I am aware of the sed command N, but I don't have control whether my hyphenation occurs on odd or even lines.

Can I do the hyphenation removal as skteched above with sed? Are there alternate ways of doing it (e.g. with other UNIX shell commands or with python or perl)?

EDIT. On request, a real example from my input files:

[...] and vapours, upon the comparison of the air-thermo-</page>
<page>meter with the mercurial thermometer, upon the elastic [...]

EDIT2: Alltho' I picked up the example rather randomly, it is indeed a very nasty one.
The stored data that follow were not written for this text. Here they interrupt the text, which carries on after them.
(** * Declaration surface of the Deno shim

    The repository's source file [packages/shim-deno/lib/shim-deno.lib.d.ts] is a TypeScript
    declaration file.  This development embeds it as data: the abstract syntax of the
    declarations it contains, transcribed declaration by declaration and in source order,
    followed by the queries and the theorems that settle what the specification says about
    that surface.

    What the transcription leaves out is what carries no declaration: comments (the
    [reference] directive of line 3 among them), parentheses around types, the bar that may
    precede the first alternative of a union, and the quotes of the one quoted property name
    (change, line 3309).  The private name of line 1691 is the property [#private].  Of the
    documentation comments the development keeps the calls of the namespace's functions in
    their code examples, as [documented_calls]. *)

From Stdlib Require Import String List ZArith Bool Arith Lia.
Import ListNotations.
Open Scope string_scope.
Open Scope list_scope.

Set Warnings "-register-all".

(** ** Syntax of TypeScript declarations *)

Module TS.

(** Modifier keywords in front of a declaration or a member; [Ambient] is [declare]. *)
Inductive modifier := Export | Ambient | Static | Readonly.

(** A parameter or member is required, optional ([name?]) or, for parameters, a rest
    parameter ([...name]). *)
Inductive presence := Required | Optional | Rest.

(** Expressions and statements.  An ambient declaration has neither an initialiser nor a body;
    the syntax still has room for them, so that their absence is a property of the file. *)
Inductive expr :=
| ENum (n : Z)
| EStr (s : string)
| EIdent (x : string)
| ECall (f : expr) (args : list expr).

Inductive stmt :=
| SExpr (e : expr)
| SReturn (e : option expr)
| SBlock (body : list stmt).

Definition block := list stmt.

Record param_ (T : Type) := Param {
  p_name : string;
  p_presence : presence;
  p_type : T
}.
Arguments Param {T}.
Arguments p_name {T}.
Arguments p_presence {T}.
Arguments p_type {T}.

(** [<name extends constraint = default>] *)
Record tparam_ (T : Type) := TParam {
  tp_name : string;
  tp_constraint : option T;
  tp_default : option T
}.
Arguments TParam {T}.
Arguments tp_name {T}.
Arguments tp_constraint {T}.
Arguments tp_default {T}.

(** Members of a class, of an interface or of an object type. *)
Inductive member_ (T : Type) :=
| MProperty (mods : list modifier) (name : string) (pr : presence)
            (type : option T) (init : option expr)
| MMethod (mods : list modifier) (name : string) (pr : presence)
          (tparams : list (tparam_ T)) (params : list (param_ T))
          (ret : option T) (body : option block)
| MGetter (mods : list modifier) (name : string) (ret : option T) (body : option block)
| MSetter (mods : list modifier) (name : string) (arg : param_ T) (body : option block)
| MConstructor (params : list (param_ T)) (body : option block)
| MCall (tparams : list (tparam_ T)) (params : list (param_ T)) (ret : option T)
| MIndex (mods : list modifier) (key : string) (key_type : T) (value_type : T).
Arguments MProperty {T}.
Arguments MMethod {T}.
Arguments MGetter {T}.
Arguments MSetter {T}.
Arguments MConstructor {T}.
Arguments MCall {T}.
Arguments MIndex {T}.

(** Types.  A reference carries its qualified name ([Deno.SeekMode] is
    [TRef ["Deno"; "SeekMode"] []]) and its type arguments. *)
Inductive ty :=
| TNumber | TString | TBoolean | TVoid | TNever | TUnknown | TAny | TNull | TUndefined
| TBigint
| TStringLit (s : string)
| TNumberLit (n : Z)
| TBooleanLit (b : bool)
| TRef (name : list string) (args : list ty)
| TArray (elem : ty)
| TTuple (elems : list ty)
| TRest (elem : ty)
| TReadonly (t : ty)
| TUnion (alts : list ty)
| TIntersection (parts : list ty)
| TObject (members : list (member_ ty))
| TFunction (tparams : list (tparam_ ty)) (params : list (param_ ty)) (ret : ty)
| TTypeof (name : list string)
| TUniqueSymbol
| TIndexed (obj idx : ty)
| TConditional (chk ext thn els : ty)
| TImport (module : string) (name : list string) (args : list ty).

Definition param := param_ ty.
Definition tparam := tparam_ ty.
Definition member := member_ ty.

(** Declarations of a file, of a namespace or of an ambient module. *)
Inductive decl :=
| DImport (names : list string) (from : string)
| DConst (mods : list modifier) (name : string) (type : option ty) (init : option expr)
| DFunction (mods : list modifier) (name : string) (tparams : list tparam)
            (params : list param) (ret : option ty) (body : option block)
| DClass (mods : list modifier) (name : string) (tparams : list tparam)
         (extends : option ty) (implements : list ty) (members : list member)
| DInterface (mods : list modifier) (name : string) (tparams : list tparam)
             (extends : list ty) (members : list member)
| DTypeAlias (mods : list modifier) (name : string) (tparams : list tparam) (type : ty)
| DEnum (mods : list modifier) (name : string) (members : list (string * option expr))
| DNamespace (mods : list modifier) (name : string) (body : list decl)
| DModule (mods : list modifier) (name : string) (body : list decl)
| DStatement (s : stmt).

End TS.
Import TS.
The wanted output in this case is

 [...] and vapours, upon the comparison of the</page>
<page>air-thermometer with the mercurial thermometer, upon the elastic [...]

i.e. use the space a word separator. The main problem for me is to write a pattern that spans the line break in the original. And yes, the pattern should only remove hyphens immediately preceeding </page>

  • sorry, my mistake... Let me think how to help you, past comment removed – tachomi Jan 15 '16 at 14:41
  • Can you put some real examples please? – tachomi Jan 15 '16 at 14:43
  • 1
    So, what hyphens do you want removed? What output would you like from that example? Should all hyphens in the file be removed or only some of them? If only some of them, which ones? How can we know? Will it be only the hyphens that are just before a <page>? Please edit your question and clarify. – terdon Jan 15 '16 at 14:57
3

Some kind of a monster) With perl it should be easier

cat file
ba bla bla hyphe-</page>
<page>nated bla bla bla
and the output should look like

bla bla bla</page>
<page>hyphenated bla bla bla

It's GNU sed (in some other sed-s -E option is used for extended regular expressions)

sed -nr '/[[:alpha:]]+-<\/[[:alpha:]]+>$/{
N
s!([[:alpha:]]+)-(</[[:alpha:]]+>)\n(<[[:alpha:]]+>)([[:alpha:]]+)!\2\n\3\1\4!}
p' file
ba bla bla </page>
<page>hyphenated bla bla bla
and the output should look like

bla bla bla</page>
<page>hyphenated bla bla bla
  • blaming sed for your unfamiliarity w/ it isnt exactly fair. – mikeserv Jan 16 '16 at 18:50
4

Oneliner in Perl (thanks terdon!):

perl -0 -pe 's/\s+(\S+)-(<\/page>\s+<page>)(\S+)/$2$1$3/g' filename

What it does: matches against regular expression, and uses parts matched to reconstruct your word.